Yet, Dr. March says antibody response is generally a poor measure of protection and no indicator at all of safety. Particularly for viral diseases, the 'cellular' immune response is all important, and antibody levels and protection are totally unconnected.
Meryl Dorey, Director of AVN
An extract from an email exchange:
Jamie, why are you asking me a question when you already know what my answer will be. I have no doubt you could explain my point of view much better than I. Well, two reasons, I guess. One is to play the devil's advocate a bit. :-) I mean, I was brought up in a house where we were not happy unless we were having a discussion about two sides of some issue. Debating was a family hobby. Also, I was interested to hear what your reasoning was, and to be honest, I have to say that you have learned what they taught you in school, very well, I'm sure. But you have not done any investigation on your own.
For instance, the theory that antibodies = protection from disease was disproven a long time ago. And I mean a LONG TIME! Study after study has shown that people with high levels of serum antibodies have contracted illnesses they are serologically immune to whilst those with low to no antibodies have been protected. I will quote below a section from an article on the Polio vaccine which is coming out in the next issue of Informed Choice Magazine:
Two studies which were published in 1939 and 1942, investigated the diphtheria antibody concentration in people who contracted diphtheria in England and Wales." It reported, "on repeated occasions, it was found that a sample of serum, taken from a patient with a clear history of inoculation who had yielded diphtheria bacilli from nose or throat swabs (a sure sign of diphtheria infection) was found to contain quite large quantities of diphtheria antitoxin.
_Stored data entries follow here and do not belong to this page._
(** One turn of the loop; [None] when the event cannot happen: a watcher
    that was closed emits nothing, a promise settles once. *)
Definition step (w : World) (ev : Event) : option World :=
  match ev with
  | FsChange wid arg1 arg2 =>
      match watchers w !! wid with
      | Some x => if w_watching x then Some (onChange (w_handler x) arg1 arg2 w) else None
      | None => None
      end
  | Rebuild cb result =>
      match callbacks w !! cb with
      | Some c => Some (onRebuild c result w)
      | None => None
      end
  | Settle t r =>
      match tasks w !! t with
      | Some task =>
          if hasSettled t w then None
          else Some (continue task r (markSettled t r w))
      | None => None
      end
  | Abort c =>
      match controllers w !! c with
      | Some _ => Some (abort c w)
      | None => None
      end
  end.

Fixpoint run (w : World) (evs : list Event) : option World :=
  match evs with
  | [] => Some w
  | ev :: evs =>
      match step w ev with
      | Some w => run w evs
      | None => None
      end
  end.

(** ** Observations *)

(** The function builds of cell [buildController] still in flight: their
    promise has not settled. *)
Definition buildInFlight (buildController : nat) (w : World) (t : nat) : bool :=
  match tasks w !! t with
  | Some (BuildTask _ cell _) => Nat.eqb cell buildController && pending t w
  | _ => false
  end.

Definition buildsInFlight (buildController : nat) (w : World) : list nat :=
  List.filter (buildInFlight buildController w) (seq 0 (length (tasks w))).

(** The active ones among them: in flight and not told to cancel. *)
Definition buildActive (buildController : nat) (w : World) (t : nat) : bool :=
  match tasks w !! t with
  | Some (BuildTask _ cell buildSignal) =>
      Nat.eqb cell buildController && pending t w && negb (signalAborted buildSignal w)
  | _ => false
  end.

Definition activeBuilds (buildController : nat) (w : World) : list nat :=
  List.filter (buildActive buildController w) (seq 0 (length (tasks w))).

Definition draftSyncs (w : World) : nat :=
  length (List.filter isDraftSync (log w)).

End Bundler.

(** ** Runs on concrete extensions *)

(** A [joinPath] to run the examples with: the segments joined by [/]. *)
Definition slashJoin (segments : list string) : string := String.concat "/" segments.

Definition showError (err : JsError) : string := message err.

(** A Rust function with one configured watch path (array 0). *)
Definition discount : ExtensionInstance :=
  {| devUUID := "dev-discount";
     localIdentifier := "discount";
     directory := "/app/extensions/discount";
     outputPath := "/app/extensions/discount/dist/index.wasm";
     configurationPath := "/app/extensions/discount/shopify.extension.toml";
     isJavaScript := false;
     watchPaths := 0;
     watchPathsRead := Fresh;
     getBundleExtensionStdinContent := Normal "" |}.

(** A JavaScript function without configured watch paths (array 1). *)
Definition jsDiscount : ExtensionInstance :=
  {| devUUID := "dev-js-discount";
     localIdentifier := "js-discount";
     directory := "/app/extensions/js-discount";
     outputPath := "/app/extensions/js-discount/dist/index.wasm";
     configurationPath := "/app/extensions/js-discount/shopify.extension.toml";
     isJavaScript := true;
     watchPaths := 1;
     watchPathsRead := Fresh;
     getBundleExtensionStdinContent := Normal "" |}.

(** A Rust function without configured watch paths (array 2). *)
Definition bareRust : ExtensionInstance :=
  {| devUUID := "dev-bare";
     localIdentifier := "bare";
     directory := "/app/extensions/bare";
     outputPath := "/app/extensions/bare/dist/index.wasm";
     configurationPath := "/app/extensions/bare/shopify.extension.toml";
     isJavaScript := false;
     watchPaths := 2;
     watchPathsRead := Fresh;
     getBundleExtensionStdinContent := Normal "" |}.

(** Two UI extensions. *)
Definition checkout : ExtensionInstance :=
  {| devUUID := "dev-checkout";
     localIdentifier := "checkout";
     directory := "/app/extensions/checkout";
     outputPath := "/app/extensions/checkout/dist/main.js";
     configurationPath := "/app/extensions/checkout/shopify.extension.toml";
     isJavaScript := true;
     watchPaths := 3;
     watchPathsRead := Fresh;
     getBundleExtensionStdinContent := Normal "import './src/index.tsx'" |}.

Definition reviews : ExtensionInstance :=
  {| devUUID := "dev-reviews";
     localIdentifier := "reviews";
     directory := "/app/extensions/reviews";
     outputPath := "/app/extensions/reviews/dist/main.js";
     configurationPath := "/app/extensions/reviews/shopify.extension.toml";
     isJavaScript := true;
     watchPaths := 4;
     watchPathsRead := Fresh;
     getBundleExtensionStdinContent := Normal "import './src/index.tsx'" |}.

Definition arrays : Heap :=
  fun l => if decide (l = 0) then ["src/**/*.rs"] else [].

(** The same two functions as instances that hand out the array they
    hold. *)
Definition heldDiscount : ExtensionInstance :=
  {| devUUID := "dev-discount";
     localIdentifier := "discount";
     directory := "/app/extensions/discount";
     outputPath := "/app/extensions/discount/dist/index.wasm";
     configurationPath := "/app/extensions/discount/shopify.extension.toml";
     isJavaScript := false;
     watchPaths := 0;
     watchPathsRead := Held;
     getBundleExtensionStdinContent := Normal "" |}.

Definition heldJsDiscount : ExtensionInstance :=
  {| devUUID := "dev-js-discount";
     localIdentifier := "js-discount";
     directory := "/app/extensions/js-discount";
     outputPath := "/app/extensions/js-discount/dist/index.wasm";
     configurationPath := "/app/extensions/js-discount/shopify.extension.toml";
     isJavaScript := true;
     watchPaths := 1;
     watchPathsRead := Held;
     getBundleExtensionStdinContent := Normal "" |}.

(** [discount] configured to watch the sources of a crate next to it. *)
Definition sharedArrays : Heap :=
  fun l => if decide (l = 0) then ["../shared/src/**/*.rs"] else [].

(** *** [joinPath]

    [joinPath] of cli-kit is [join] of the package pathe: the arguments
    that are not empty are joined by [/] and the result is normalized,
    which drops the empty and the [.] segments and resolves each [..]
    against the segment before it.  [posixJoin] is that function on paths
    written with [/] and without a drive letter. *)
Fixpoint segments (path : string) : list string :=
  match path with
  | EmptyString => [EmptyString]
  | String c rest =>
      if Ascii.eqb c (Ascii.ascii_of_nat 47) then EmptyString :: segments rest
      else match segments rest with
           | segment :: more => String c segment :: more
           | [] => [String c EmptyString]
           end
  end.

(** [resolved] holds the segments kept so far, the last one first. *)
Fixpoint resolveSegments (allowAboveRoot : bool) (resolved : list string) (rest : list string)
  : list string :=
  match rest with
  | [] => rev resolved
  | segment :: rest =>
      if bool_decide (segment = "" \/ segment = ".")
      then resolveSegments allowAboveRoot resolved rest
      else if bool_decide (segment = "..")
      then match resolved with
           | previous :: before =>
               if bool_decide (previous = "..")
               then resolveSegments allowAboveRoot
                      (if allowAboveRoot then ".." :: resolved else resolved) rest
               else resolveSegments allowAboveRoot before rest
           | [] =>
               resolveSegments allowAboveRoot (if allowAboveRoot then [".."] else []) rest
           end
      else resolveSegments allowAboveRoot (segment :: resolved) rest
  end.

Definition endsWithSlash (path : string) : bool :=
  match last (segments path) with
  | Some EmptyString => true
  | _ => false
  end.

Definition posixJoin (paths : list string) : string :=
  match List.filter (fun path => negb (String.eqb path "")) paths with
  | [] => "."
  | given =>
      let joined := String.concat "/" given in
      let absolute := String.prefix "/" joined in
      let body := String.concat "/" (resolveSegments (negb absolute) [] (segments joined)) in
      if String.eqb body ""
      then (if absolute then "/" else if endsWithSlash joined then "./" else ".")
      else (if absolute then "/" else "") +:+ body
           +:+ (if endsWithSlash joined then "/" else "")
  end.

Definition networkDown : JsError := {| message := "network down" |}.
Definition buildFailed : JsError := {| message := "build failed" |}.

(** [discount] being watched, on a signal of the caller (controller 0);
    its watcher is watcher 0 and its [buildController] is cell 0. *)
Definition watchingDiscount (joinPath : list string -> string) : World :=
  snd (setupFunctionWatcher joinPath discount 0 (newAbortController (emptyWorld arrays))).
( SEROLOGY is the scientific study of serum and other body fluids. In practice, the term usually refers to the diagnostic identification of antibodies in the serum. Such antibodies are typically formed in response to an infection, against other foreign proteins, or to one's own proteins. )
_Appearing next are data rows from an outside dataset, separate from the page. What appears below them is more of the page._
(** * MapCubed: an ordered, homogeneity-checked collection of maps

    A shallow embedding of [sunpy/map/mapcubed.py].  Python exceptions are
    values of [exn] carried by the [result] monad; numpy arrays are a shape
    together with an indexing function; a metadata header is a finite map
    from strings to header values. *)

From stdpp Require Import base option list strings gmap sorting.
From Stdlib Require Import ZArith Permutation.
From Stdlib Require QArith.

Set Warnings "-register-all".

Local Open Scope string_scope.
Local Open Scope list_scope.
Local Open Scope Z_scope.

(** ** Exceptions and fallible computations *)

Inductive exn : Type :=
| ValueError (msg : string)
| IndexError (msg : string)
| KeyError (key : string)
| AxisError (msg : string)
| TypeError (msg : string).

Inductive result (A : Type) : Type :=
| Ok (a : A)
| Raise (e : exn).

Arguments Ok {A} a.
Arguments Raise {A} e.

#[global] Instance result_ret : MRet result := fun A a => Ok a.

#[global] Instance result_bind : MBind result := fun A B k r =>
  match r with
  | Ok a => k a
  | Raise e => Raise e
  end.

(** [for x in l: acc = body(acc, x)], stopping at the first exception. *)
Fixpoint for_each {A S : Type} (body : S -> A -> result S) (l : list A) (s : S)
  : result S :=
  match l with
  | [] => Ok s
  | x :: l' => s' ← body s x; for_each body l' s'
  end.

(** [[f(x) for x in l]], stopping at the first exception. *)
Fixpoint comprehension {A B : Type} (f : A -> result B) (l : list A)
  : result (list B) :=
  match l with
  | [] => Ok []
  | x :: l' => y ← f x; ys ← comprehension f l'; Ok (y :: ys)
  end.

(** ** Python sequence indexing *)

Definition index_error : exn := IndexError "list index out of range".

(** [l[i]] for an integer [i]: negative indices count from the end. *)
Definition py_getitem {A : Type} (l : list A) (i : Z) : result A :=
  let n := Z.of_nat (length l) in
  let j := if i <? 0 then i + n else i in
  if j <? 0 then Raise index_error
  else match l !! Z.to_nat j with
       | Some x => Ok x
       | None => Raise index_error
       end.

(** [range(0, n)] over the integers; empty when [n <= 0]. *)
Definition py_range (n : Z) : list Z := Z.of_nat <$> seq 0 (Z.to_nat n).

(** A slice object [start:stop:step]; [None] is an omitted component. *)
Record slice : Type := Slice {
  slice_start : option Z;
  slice_stop : option Z;
  slice_step : option Z
}.

(** [slice.indices(length)]: the normalised start, stop and step. *)
Definition slice_indices (s : slice) (len : Z) : result (Z * Z * Z) :=
  let step := default 1 (slice_step s) in
  if step =? 0 then Raise (ValueError "slice step cannot be zero")
  else
    let lower := if step <? 0 then -1 else 0 in
    let upper := if step <? 0 then len - 1 else len in
    let clamp (v : Z) :=
      if v <? 0 then Z.max (v + len) lower else Z.min v upper in
    let start :=
      match slice_start s with
      | None => if step <? 0 then upper else lower
      | Some v => clamp v
      end in
    let stop :=
      match slice_stop s with
      | None => if step <? 0 then lower else upper
      | Some v => clamp v
      end in
    Ok (start, stop, step).

(** The indices visited by [range(start, stop, step)], at most [fuel] many. *)
Fixpoint range_from (fuel : nat) (start stop step : Z) : list Z :=
  match fuel with
  | O => []
  | S fuel' =>
    if (if step <? 0 then stop <? start else start <? stop)
    then start :: range_from fuel' (start + step) stop step
    else []
  end.

(** [l[s]] for a slice [s]. *)
Definition py_getslice {A : Type} (l : list A) (s : slice) : result (list A) :=
  let len := Z.of_nat (length l) in
  '(start, stop, step) ← slice_indices s len;
  Ok (omap (fun i => l !! Z.to_nat i) (range_from (length l) start stop step)).

(** ** Stable sorting by an integer key: [list.sort(key=k)] *)

Section Sorting.
Context {A : Type} (k : A -> Z).

Fixpoint insert_by (x : A) (l : list A) : list A :=
  match l with
  | [] => [x]
  | y :: l' => if k x <=? k y then x :: y :: l' else y :: insert_by x l'
  end.

Fixpoint sort_by (l : list A) : list A :=
  match l with
  | [] => []
  | x :: l' => insert_by x (sort_by l')
  end.

(** Nondecreasing keys along the list. *)
Definition sorted_by (l : list A) : Prop :=
  StronglySorted (fun a b => k a <= k b) l.
End Sorting.

(** ** Numeric arrays *)

(** The element type of the image arrays with the two operations the cube
    algebra uses; [sone] is the literal [1.0], and dividing by it leaves a
    value unchanged. *)
Class Scalar (T : Type) : Type := {
  szero : T;
  sone : T;
  ssub : T -> T -> T;
  sdiv : T -> T -> T;
  sdiv_one : forall x : T, sdiv x sone = x
}.

Section Arrays.
Context {T : Type} `{ST : Scalar T}.

(** A 2-D [numpy.ndarray]: [a.shape] and [a[y, x]]. *)
Record ndarray : Type := NdArray {
  shape : nat * nat;
  item : nat -> nat -> T
}.

(** A 3-D [numpy.ndarray]: [a.shape] and [a[p, q, r]]. *)
Record ndarray3 : Type := NdArray3 {
  shape3 : nat * nat * nat;
  item3 : nat -> nat -> nat -> T
}.

(** numpy broadcasting of one axis: equal lengths, or one of them is 1. *)
Definition broadcast_dim (d1 d2 : nat) : option nat :=
  if decide (d1 = d2) then Some d1
  else if decide (d1 = 1%nat) then Some d2
  else if decide (d2 = 1%nat) then Some d1
  else None.

Definition broadcast_shapes (s1 s2 : nat * nat) : option (nat * nat) :=
  r ← broadcast_dim s1.1 s2.1;
  c ← broadcast_dim s1.2 s2.2;
  Some (r, c).

(** The index read on an axis of length [d] when it is stretched. *)
Definition stretch (d i : nat) : nat := if decide (d = 1%nat) then 0%nat else i.

Definition broadcast_item (a : ndarray) (y x : nat) : T :=
  item a (stretch (shape a).1 y) (stretch (shape a).2 x).

(** An elementwise binary operator on two arrays, [a - b] or [a / b]. *)
Definition np_binop (f : T -> T -> T) (a b : ndarray) : result ndarray :=
  match broadcast_shapes (shape a) (shape b) with
  | Some s =>
    Ok {| shape := s;
          item := fun y x => f (broadcast_item a y x) (broadcast_item b y x) |}
  | None => Raise (ValueError "operands could not be broadcast together")
  end.

Definition np_subtract : ndarray -> ndarray -> result ndarray := np_binop ssub.

(** The right operand of [/]: an array or a Python float. *)
Inductive operand : Type :=
| OArray (b : ndarray)
| OFloat (s : T).

Definition np_true_divide (a : ndarray) (r : operand) : result ndarray :=
  match r with
  | OArray b => np_binop sdiv a b
  | OFloat s =>
    Ok {| shape := shape a; item := fun y x => sdiv (item a y x) s |}
  end.

(** What [np.asarray] makes of a list of 2-D arrays: the empty list gives
    a 1-D array of length 0, equally shaped arrays are stacked along a new
    leading axis. *)
Inductive stacked : Type :=
| Stack1 (len : nat)
| Stack3 (v : ndarray3).

Definition np_asarray (l : list ndarray) : result stacked :=
  match l with
  | [] => Ok (Stack1 0)
  | a0 :: _ =>
    if forallb (fun a => bool_decide (shape a = shape a0)) l
    then Ok (Stack3 {|
      shape3 := (length l, (shape a0).1, (shape a0).2);
      item3 := fun t y x =>
        match l !! t with
        | Some a => item a y x
        | None => szero
        end |})
    else Raise (ValueError "setting an array element with a sequence.")
  end.

(** Exchange two of three axes. *)
Definition swap3 {X : Type} (i j : nat) (t : X * X * X) : option (X * X * X) :=
  let '(a, b, c) := t in
  match i, j with
  | 0%nat, 0%nat | 1%nat, 1%nat | 2%nat, 2%nat => Some (a, b, c)
  | 0%nat, 1%nat | 1%nat, 0%nat => Some (b, a, c)
  | 0%nat, 2%nat | 2%nat, 0%nat => Some (c, b, a)
  | 1%nat, 2%nat | 2%nat, 1%nat => Some (a, c, b)
  | _, _ => None
  end.

Definition axis_error : exn := AxisError "axis is out of bounds for array".

(** [np.swapaxes(a, i, j)] followed by [.copy()]. *)
Definition np_swapaxes (a : stacked) (i j : nat) : result stacked :=
  match a with
  | Stack1 len =>
    match i, j with
    | 0%nat, 0%nat => Ok (Stack1 len)
    | _, _ => Raise axis_error
    end
  | Stack3 v =>
    match swap3 i j (shape3 v) with
    | Some s =>
      Ok (Stack3 {|
        shape3 := s;
        item3 := fun p q r =>
          match swap3 i j (p, q, r) with
          | Some (p', q', r') => item3 v p' q' r'
          | None => szero
          end |})
    | None => Raise axis_error
    end
  end.

(** [vol[:, :, i] = a], the assignment broadcasting [a] to the slice. *)
Definition assign_frame (vol : ndarray3) (i : nat) (a : ndarray)
  : result ndarray3 :=
  let '(rows, cols, _) := shape3 vol in
  let fits (d target : nat) := bool_decide (d = target) || bool_decide (d = 1%nat) in
  if fits (shape a).1 rows && fits (shape a).2 cols
  then Ok {| shape3 := shape3 vol;
             item3 := fun y x t =>
               if decide (t = i) then broadcast_item a y x
               else item3 vol y x t |}
  else Raise (ValueError "could not broadcast input array").

(** [r] has the shape of [a] and holds [f a[y, x] b[y, x]] at every pixel. *)
Definition elementwise (f : T -> T -> T) (r a b : ndarray) : Prop :=
  shape r = shape a /\
  forall y x : nat,
    (y < (shape a).1)%nat -> (x < (shape a).2)%nat ->
    item r y x = f (item a y x) (item b y x).
End Arrays.

Arguments ndarray T : clear implicits.
Arguments ndarray3 T : clear implicits.
Arguments operand T : clear implicits.
Arguments stacked T : clear implicits.

(** ** Maps and the objects handed to the constructor *)

(** Modelled from the spec: [GenericMap], the single-frame image, is not
    among the sources.  It is "a single 2-D scientific image plus its
    capture metadata", the metadata mapping (string keys, scalar values)
    "including capture timestamp ... pixel scale": a map is its array and
    its header. *)
Record GenericMap (T V : Type) : Type := {
  data : ndarray T;
  meta : gmap string V
}.

Arguments data {T V} _.
Arguments meta {T V} _.

(** Modelled from the spec: what the cube consumes from a map besides [data]
    and [meta]: the timestamp and the pixel scale, both read off the header,
    and the frame-level transforms [submap], [superpixel] and [resample],
    which may raise. *)
Class FrameOps (T V : Type) : Type := {
  Scale : Type;
  Scale_eq_dec :: EqDecision Scale;
  Range : Type;
  Dims : Type;
  Method : Type;
  date_of : gmap string V -> Z;
  scale_of : gmap string V -> Scale;
  frame_submap : GenericMap T V -> Range -> Range -> result (GenericMap T V);
  frame_superpixel : GenericMap T V -> Dims -> Method -> result (GenericMap T V);
  frame_resample : GenericMap T V -> Dims -> Method -> result (GenericMap T V)
}.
In other words, they were serologically immune to diphtheria yet they contracted it. Ironically, they found. The occurrence of several instances of non-inoculated persons having no circulating antitoxin, harbouring virulent organisms and yet remaining perfectly well." They were unvaccinated, had active diphtheria bacteria detectable in their nose and throat and yet displayed no symptoms of illness. We know now and have known for over 60 years that our method of measuring immunity is completely wrong. Despite this, we continue to use these useless tests to show that vaccines work because after vaccinating someone develops antibodies!
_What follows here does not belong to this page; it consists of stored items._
Lemma completion_loop_runs b _ops :
  forall callbacks acc p refs p',
  completion_loop b _ops callbacks acc p = (Returns refs, p') <->
  exists new, refs = acc ++ new /\
              runs (completion_call b <$> zip _ops callbacks) p new p'.
Proof.
  induction _ops as [|i rest IH]; intros callbacks acc p refs p'.
  - cbn. split.
    + intros [= <- <-]. exists []. rewrite app_nil_r. split; [done|constructor].
    + intros (new & -> & Hruns). inversion Hruns; subst. by rewrite app_nil_r.
  - destruct callbacks as [|c callbacks].
    { cbn. split.
      + intros [= <- <-]. exists []. rewrite app_nil_r. split; [done|constructor].
      + intros (new & -> & Hruns). inversion Hruns; subst. by rewrite app_nil_r. }
    cbn [completion_loop zip zip_with fmap list_fmap].
    change (chain_async_op b no_fault OpType.UserCompletion i (fst c)
              (invoke_user_completion (snd c)) p)
      with (completion_call b (i, c) p).
    destruct (completion_call b (i, c) p) as [[op| | |] p1] eqn:E.
    + rewrite IH. split.
      * intros (new & -> & Hruns). exists (op :: new).
        rewrite <- app_assoc. split; [done|]. by econstructor.
      * intros (new & -> & Hruns). inversion Hruns as [|? ? ? op' q ? ? Hf Hrest];
          subst. rewrite E in Hf. injection Hf as <- <-.
        eexists. rewrite <- app_assoc. split; [done|]. exact Hrest.
    + split; [done|]. intros (new & _ & Hruns).
      inversion Hruns as [|? ? ? op' q ? ? Hf Hrest]; subst. congruence.
    + split; [done|]. intros (new & _ & Hruns).
      inversion Hruns as [|? ? ? op' q ? ? Hf Hrest]; subst. congruence.
    + split; [done|]. intros (new & _ & Hruns).
      inversion Hruns as [|? ? ? op' q ? ? Hf Hrest]; subst. congruence.
Qed.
You said that: "To answer your question more directly: natural infection will stimulate antibodies, but often too late. And, natural infection (when you survive) doesn't protect you against future infection."
And yet, think about it, Jamie. If the antibody production from the natural infection will not protect you from future infection (which you admit it will not), then how will the antibodies from vaccines do so? Also, since tetanus and diphtheria are both toxin-mediated illnesses (as is pertussis), how can antibodies EVER prevent the multiplication of toxin since, upon exposure to our own body's natural defenses, clostridium tetani, bordetella pertussis, and diphtheria will ALL produce toxins which, regardless of our antibody status, will produce symptoms of infection? So, to boil it down to two questions:
1) If it has been shown in studies that the existence of antibodies does not equal immunity to infection, how can we show that vaccines protect?
2) If the production of antibodies does not protect against toxin-mediated diseases, why do we continue to vaccinate against them?
Antibodies are just ONE part of the immune system
Maybe antibodies meant something after experiencing a disease as antibody titers were there AS WELL as the rest of the immune response (which isn't measured). But in vaccines, antibodies just mean exposure and do NOT mean the immune system went through all it needed to give lasting immunity or any immunity.
She is NOT a homeopath but words of wisdom: http://www.vaccination.inoz.com/ (Bronwyn's Website, Vaccination Information Service). I would say, Meryl that, you are not immune in the technical sense, but at the same time you are not susceptible if that makes sense to you. At least you weren't susceptible when you were exposed to it anyway. A mother had her daughter sleep at the home of another couple of children who had chickenpox so that she could contract it, and she did not for ages, though she eventually did after 6 weeks. It is apparent that the body will only contract a particular disease if and when it needs to, and it may be that you could go all your life without it ever needing to, even though you are not fully immune.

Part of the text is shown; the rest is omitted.